Does Mazda’s first EV have substance beyond gimmicky (but cool) doors?

DRIVER

Tom Harrison

THIS JOB IS MAINLY ABOUT FINDING CREATIVE EXCUSES TO DRIVE cars you’ve always wanted to have a go in. Cars like the Mazda RX-8. Which, as you may have noticed, has the same kind of doors as “our” MX-30. Tenuous enough of a link for you?

When the RX-8 was new my dad borrowed a grey one for a weekend and I distinctly remember being captivated by those doors and the noise. The doors because, well, children are easily amused (and they are cool, aren’t they?) and the noise because the RX-8’s rotary engine spins all the way up to a 9,000rpm redline. And you have to take it there. Constantly.

In the RX-8 peak power and torque don’t arrive until 8,200 and 5,500rpm respective­ly. And as you’ll have read on p120, the MX-30 is undoubtedl­y the faster car. Though it’s down on power, weighs vastly more than the RX-8 and would comfortabl­y lose a drag race, the MX-30’s instantly accessible, point-and-squirt torque means most of the time it destroys the RX-8 in real-world conditions. Especially around town, where using 9,000rpm is plain antisocial. Even where I live in Essex.

Soon, you may be able to get an MX-30 with a little rotary engine under the bonnet to extend its meagre 124-mile claimed range. Pop the bonnet and you’ll see there’s certainly space for one alongside the tiny e-motor. Mazda has rubbished reports it cancelled the project.

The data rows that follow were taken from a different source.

(* ===== verification/Mmu.v ===== *)
(** * The translation table (system/mmu.c)

    [mmu_init] fills the 4096 section entries of the first-level table at
    [MMUTABLEBASE], each covering a megabyte of addresses. *)

From stdpp Require Import base numbers list gmap.
From S2P Require Import Prelude Kernel.

(** ** Definitions *)

Definition MMUTABLEBASE : Z := 0x4000.

Definition mmu_section (vadd padd flags : Z) : K Z :=
  let ra := Z.shiftr vadd 20 in
  let rb := Z.lor MMUTABLEBASE (u32 (Z.shiftl ra 2)) in
  let rc := Z.lor (Z.lor (Z.lor (Z.land padd 0xFFF00000) 0xC00) flags) 2 in
  store rb rc ;;; ret 0.

(** The sections up to the peripherals; the result is [ra] at the break. *)
Fixpoint mmu_memory (fuel : nat) (ra : Z) : K Z :=
  match fuel with
  | O => failwith OutOfFuel
  | S fuel' =>
      mmu_section ra ra 0x15C06 ;;;
      if 0x3F000000 <=? ra then ret ra else mmu_memory fuel' (u32 (ra + 0x00100000))
  end.

(** The sections of the peripherals. *)
Fixpoint mmu_peripherals (fuel : nat) (ra : Z) : K unit :=
  match fuel with
  | O => failwith OutOfFuel
  | S fuel' =>
      mmu_section ra ra 0x0000 ;;;
      if ra =? 0xFFF00000 then ret tt else mmu_peripherals fuel' (u32 (ra + 0x00100000))
  end.

(** Then start_mmu(MMUTABLEBASE) turns translation on. *)
Definition mmu_init : K unit :=
  ra <-- mmu_memory 4096 0 ;;
  mmu_peripherals 4096 ra.

(** ** The table *)

(** The entry of section [s]. *)
Definition section_entry (s flags : Z) : Z := s * 2 ^ 20 + Z.lor (Z.lor 0xC00 flags) 2.
Definition entry_addr (s : Z) : Z := MMUTABLEBASE + 4 * s.

Lemma mmu_section_run s flags k : 0 <= s < 4096 -> 0 <= flags < 2 ^ 20 ->
  mmu_section (s * 2 ^ 20) (s * 2 ^ 20) flags k =
  Ret (0, set_memory (<[entry_addr s := section_entry s flags]> (memory k)) k).
Proof.
  intros Hs Hf. unfold mmu_section.
  rewrite Z.shiftr_div_pow2, Z.div_mul by lia.
  assert (u32 (Z.shiftl s 2) = 4 * s) as ->.
  { rewrite Z.shiftl_mul_pow2 by lia. rewrite wrap_small; lia. }
  assert (Z.lor MMUTABLEBASE (4 * s) = entry_addr s) as ->.
  { unfold MMUTABLEBASE, entry_addr. change 0x4000 with (Z.shiftl 1 14).
    rewrite shiftl_lor_disjoint by lia. done. }
  assert (Z.land (s * 2 ^ 20) 0xFFF00000 = Z.shiftl s 20) as ->.
  { rewrite <- Z.shiftl_mul_pow2 by lia. change 0xFFF00000 with (Z.shiftl (Z.ones 12) 20).
    rewrite <- Z.shiftl_land, Z.land_ones, Z.mod_small by lia. done. }
  rewrite <- !Z.lor_assoc, (Z.lor_assoc 0xC00 flags 2).
  assert (0 <= Z.lor (Z.lor 0xC00 flags) 2 < 2 ^ 20) as Hr.
  { assert (0 <= Z.lor (Z.lor 3072 flags) 2) by (rewrite !Z.lor_nonneg; lia).
    rewrite bits_bound in * by lia. split; [done|]. destruct Hf as [_ Hf]. intros j Hj.
    rewrite !Z.lor_spec, Hf by lia.
    assert (forall x, 0 <= x < 2 ^ 20 -> Z.testbit x j = false) as Hz
      by (intros x Hx; rewrite bits_bound in Hx by lia; by apply Hx).
    by rewrite !Hz by lia. }
  rewrite shiftl_lor_disjoint by (done || lia). done.
Qed.

(** What the loops leave in the table: sections [lo] to [hi] are set. *)
Definition sections_set (lo hi flags : Z) (m m' : gmap Z Z) : Prop :=
  (forall s, lo <= s <= hi -> mload m' (entry_addr s) = section_entry s flags) /\
  (forall a, (forall s, lo <= s <= hi -> a <> entry_addr s) -> mload m' a = mload m a).

Lemma sections_set_one s flags m : sections_set s s flags m (<[entry_addr s := section_entry s flags]> m).
Proof.
  split.
  - intros s' Hs. replace s' with s by lia. apply mload_insert_eq.
  - intros a Ha. apply mload_insert_ne. intros E. by apply (Ha s); [lia|].
Qed.

Lemma sections_set_app lo mid hi flags m m1 m2 : lo <= mid + 1 -> mid < hi ->
  sections_set lo mid flags m m1 -> sections_set (mid + 1) hi flags m1 m2 -> sections_set lo hi flags m m2.
Proof.
  intros Hlo Hhi [A1 A2] [B1 B2]. split.
  - intros s Hs. destruct (decide (s <= mid)); [|apply B1; lia].
    rewrite B2; [apply A1; lia|]. intros s' Hs'. unfold entry_addr. lia.
  - intros a Ha. rewrite B2, A2; [done|..]; intros s Hs; apply Ha; lia.
Qed.

Lemma section_next s : 0 <= s < 4095 -> u32 (s * 2 ^ 20 + 0x00100000) = (s + 1) * 2 ^ 20.
Proof. intros Hs. change 0x00100000 with (2 ^ 20). rewrite wrap_small; lia. Qed.

Lemma mmu_memory_run fuel s k : 0 <= s <= 0x3F0 -> 0x3F0 - s < Z.of_nat fuel ->
  exists m', mmu_memory fuel (s * 2 ^ 20) k = Ret (0x3F000000, set_memory m' k) /\
    sections_set s 0x3F0 0x15C06 (memory k) m'.
Proof.
  revert s k. induction fuel as [|fuel IH]; intros s k Hs Hf; [lia|]. cbn [mmu_memory].
  rewrite (bind_Ret _ _ _ _ _ (mmu_section_run s 0x15C06 k ltac:(lia) ltac:(lia))).
  destruct (Z.leb_spec 0x3F000000 (s * 2 ^ 20)).
  - assert (s = 0x3F0) as -> by lia. eexists. split; [done|]. apply sections_set_one.
  - rewrite section_next by lia.
    edestruct (IH (s + 1)) as (m' & -> & Hset); [lia|lia|]. exists m'. split; [by destruct k|].
    eapply sections_set_app; [| |apply sections_set_one|exact Hset]; lia.
Qed.

Lemma mmu_peripherals_run fuel s k : 0 <= s <= 0xFFF -> 0xFFF - s < Z.of_nat fuel ->
  exists m', mmu_peripherals fuel (s * 2 ^ 20) k = Ret (tt, set_memory m' k) /\
    sections_set s 0xFFF 0 (memory k) m'.
Proof.
  revert s k. induction fuel as [|fuel IH]; intros s k Hs Hf; [lia|]. cbn [mmu_peripherals].
  rewrite (bind_Ret _ _ _ _ _ (mmu_section_run s 0 k ltac:(lia) ltac:(lia))).
  destruct (Z.eqb_spec (s * 2 ^ 20) 0xFFF00000).
  - assert (s = 0xFFF) as -> by lia. eexists. split; [done|]. apply sections_set_one.
  - rewrite section_next by lia.
    edestruct (IH (s + 1)) as (m' & -> & Hset); [lia|lia|]. exists m'. split; [by destruct k|].
    eapply sections_set_app; [| |apply sections_set_one|exact Hset]; lia.
Qed.

(** The address a section entry translates [va] to. *)
Definition translate (m : gmap Z Z) (va : Z) : option Z :=
  let e := mload m (entry_addr (Z.shiftr va 20)) in
  if Z.land e 3 =? 2 then Some (Z.lor (Z.land e 0xFFF00000) (Z.land va 0xFFFFF)) else None.

Lemma mmu_init_run k : exists m', mmu_init k = Ret (tt, set_memory m' k) /\
  (forall s, 0 <= s < 4096 ->
     mload m' (entry_addr s) = section_entry s (if s <? 0x3F0 then 0x15C06 else 0)) /\
  (forall a, (forall s, 0 <= s < 4096 -> a <> entry_addr s) -> mload m' a = mload (memory k) a).
Proof.
  unfold mmu_init.
  destruct (mmu_memory_run 4096 0 k) as (m1 & H1 & A1 & A2); [lia|lia|].
  rewrite (bind_Ret _ _ _ _ _ H1).
  destruct (mmu_peripherals_run 4096 0x3F0 (set_memory m1 k)) as (m2 & H2 & B1 & B2); [lia|lia|].
  change (0x3F0 * 2 ^ 20) with 0x3F000000 in H2. exists m2. split; [rewrite H2; by destruct k|].
  simpl in B2. split.
  - intros s Hs. destruct (Z.ltb_spec s 0x3F0).
    + rewrite B2; [apply A1; lia|]. intros s' Hs'. unfold entry_addr. lia.
    + apply B1. lia.
  - intros a Ha. rewrite B2, A2; [done|..]; intros s Hs; apply Ha; lia.
Qed.

(** C25: After [mmu_init] every 32-bit address translates to itself; memory
    below the peripherals has the cacheable attributes 0x15C06 and the
    peripherals have none; nothing outside the 16 KB table is written. *)
Theorem mmu_identity k : exists k',
  mmu_init k = Ret (tt, k') /\
  (forall va, 0 <= va < 2 ^ 32 -> translate (memory k') va = Some va /\
     mload (memory k') (entry_addr (Z.shiftr va 20)) =
     section_entry (Z.shiftr va 20) (if va <? 0x3F000000 then 0x15C06 else 0)) /\
  (forall a, ~ (MMUTABLEBASE <= a < MMUTABLEBASE + 0x4000) -> mload (memory k') a = mload (memory k) a).
Proof.
  destruct (mmu_init_run k) as (m' & Hrun & Hset & Hout). exists (set_memory m' k). split; [done|].
  simpl. split.
  - intros va Hva. rewrite Z.shiftr_div_pow2 by lia.
    set (s := va / 2 ^ 20). assert (0 <= s < 4096) as Hs.
    { subst s. split; [apply Z.div_pos; lia|apply Z.div_lt_upper_bound; lia]. }
    pose proof (Z.div_mod va (2 ^ 20) ltac:(lia)) as E. fold s in E.
    pose proof (Z.mod_pos_bound va (2 ^ 20) ltac:(lia)) as Hm.
    assert ((va <? 0x3F000000) = (s <? 0x3F0)) as ->.
    { destruct (Z.ltb_spec va 0x3F000000), (Z.ltb_spec s 0x3F0); lia. }
    split; [|by apply Hset]. unfold translate. rewrite Z.shiftr_div_pow2 by lia. fold s. rewrite Hset by done.
    set (fl := if s <? 0x3F0 then 0x15C06 else 0).
    assert (exists c, section_entry s fl = s * 2 ^ 20 + c /\ 0 <= c < 2 ^ 20 /\ c mod 4 = 2) as (c & -> & Hc & Hc4).
    { exists (Z.lor (Z.lor 0xC00 fl) 2). split; [reflexivity|]. subst fl. clear.
      destruct (s <? 0x3F0); vm_compute; intuition discriminate. }
    change 3 with (Z.ones 2). rewrite Z.land_ones by lia.
    assert ((s * 2 ^ 20 + c) mod 2 ^ 2 = 2) as ->.
    { change (2 ^ 20) with (2 ^ 18 * 4). rewrite Z.mul_assoc, Z.add_comm, Z.mod_add by lia. done. }
    simpl. f_equal.
    change 0xFFFFF with (Z.ones 20). rewrite Z.land_ones by lia.
    assert (Z.land (s * 2 ^ 20 + c) 0xFFF00000 = Z.shiftl s 20) as ->.
    { rewrite <- (shiftl_lor_disjoint s c 20) by lia. rewrite Z.land_lor_distr_l.
      change 0xFFF00000 with (Z.shiftl (Z.ones 12) 20). rewrite <- Z.shiftl_land, Z.land_ones, Z.mod_small by lia.
      assert (Z.land c (Z.shiftl (Z.ones 12) 20) = 0) as ->; [|apply Z.lor_0_r].
      apply Z.bits_inj'. intros j Hj. rewrite Z.land_spec, Z.testbit_0_l.
      rewrite bits_bound in Hc by lia. destruct Hc as [_ Hc].
      destruct (Z.ltb_spec j 20); [rewrite Z.shiftl_spec_low by lia; apply andb_false_r|by rewrite Hc]. }
    rewrite shiftl_lor_disjoint by lia. lia.
  - intros a Ha. apply Hout. intros s Hs ->. apply Ha. unfold entry_addr, MMUTABLEBASE. lia.
Qed.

No other manufactur­er currently sells a range extender hybrid in the UK. BMW was last to do so with the i3 REX, but took it off sale when battery tech got to a point the i3 could travel far enough unassisted. We applaud Mazda for doing things its own way, as indeed it always has, but remain of the opinion the MX-30 ought to just have a bigger battery.